WHAT YOU WILL DO:
Go through the entries below, tally each line that has the word "tail", and give only the total.

TASK DATA:
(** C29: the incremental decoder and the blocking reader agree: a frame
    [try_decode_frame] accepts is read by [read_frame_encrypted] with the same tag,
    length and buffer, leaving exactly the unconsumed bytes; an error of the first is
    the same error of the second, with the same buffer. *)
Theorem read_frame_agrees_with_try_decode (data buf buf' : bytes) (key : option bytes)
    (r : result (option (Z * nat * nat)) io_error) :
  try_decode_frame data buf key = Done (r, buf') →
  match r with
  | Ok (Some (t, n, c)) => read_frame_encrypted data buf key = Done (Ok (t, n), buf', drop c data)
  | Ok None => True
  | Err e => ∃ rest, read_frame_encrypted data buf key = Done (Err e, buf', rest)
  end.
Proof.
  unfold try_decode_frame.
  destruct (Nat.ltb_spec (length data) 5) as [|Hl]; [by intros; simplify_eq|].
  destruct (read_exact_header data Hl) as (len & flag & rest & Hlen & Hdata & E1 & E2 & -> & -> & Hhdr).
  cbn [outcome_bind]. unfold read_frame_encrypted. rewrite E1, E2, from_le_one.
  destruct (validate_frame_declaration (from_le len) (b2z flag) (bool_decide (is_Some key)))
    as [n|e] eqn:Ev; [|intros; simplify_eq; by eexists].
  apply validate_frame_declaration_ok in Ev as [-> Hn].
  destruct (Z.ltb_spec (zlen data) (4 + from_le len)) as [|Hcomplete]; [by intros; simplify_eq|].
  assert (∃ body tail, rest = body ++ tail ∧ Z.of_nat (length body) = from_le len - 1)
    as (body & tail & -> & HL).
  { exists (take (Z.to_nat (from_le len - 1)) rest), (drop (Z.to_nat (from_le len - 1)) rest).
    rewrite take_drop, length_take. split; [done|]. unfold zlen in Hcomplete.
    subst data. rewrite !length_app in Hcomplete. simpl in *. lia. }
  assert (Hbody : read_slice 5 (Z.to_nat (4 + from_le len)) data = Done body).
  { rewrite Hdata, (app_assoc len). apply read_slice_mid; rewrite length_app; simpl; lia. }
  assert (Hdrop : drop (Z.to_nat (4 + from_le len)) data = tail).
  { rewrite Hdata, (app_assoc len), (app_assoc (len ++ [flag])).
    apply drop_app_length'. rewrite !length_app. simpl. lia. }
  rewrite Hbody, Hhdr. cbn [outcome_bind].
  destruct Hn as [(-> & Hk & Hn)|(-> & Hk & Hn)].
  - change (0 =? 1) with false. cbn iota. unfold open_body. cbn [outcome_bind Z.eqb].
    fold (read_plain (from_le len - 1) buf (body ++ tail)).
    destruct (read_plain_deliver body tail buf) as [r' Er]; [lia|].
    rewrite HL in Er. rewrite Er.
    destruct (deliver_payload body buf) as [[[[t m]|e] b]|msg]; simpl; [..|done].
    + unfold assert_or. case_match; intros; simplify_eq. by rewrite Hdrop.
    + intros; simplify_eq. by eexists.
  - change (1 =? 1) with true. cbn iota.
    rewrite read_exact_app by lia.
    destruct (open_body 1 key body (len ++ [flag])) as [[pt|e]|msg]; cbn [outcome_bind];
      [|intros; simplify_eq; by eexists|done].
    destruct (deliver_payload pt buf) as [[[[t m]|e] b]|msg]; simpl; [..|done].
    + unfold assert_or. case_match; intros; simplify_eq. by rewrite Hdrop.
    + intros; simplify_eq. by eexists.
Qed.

RESULT OF THIS EXERCISE:
5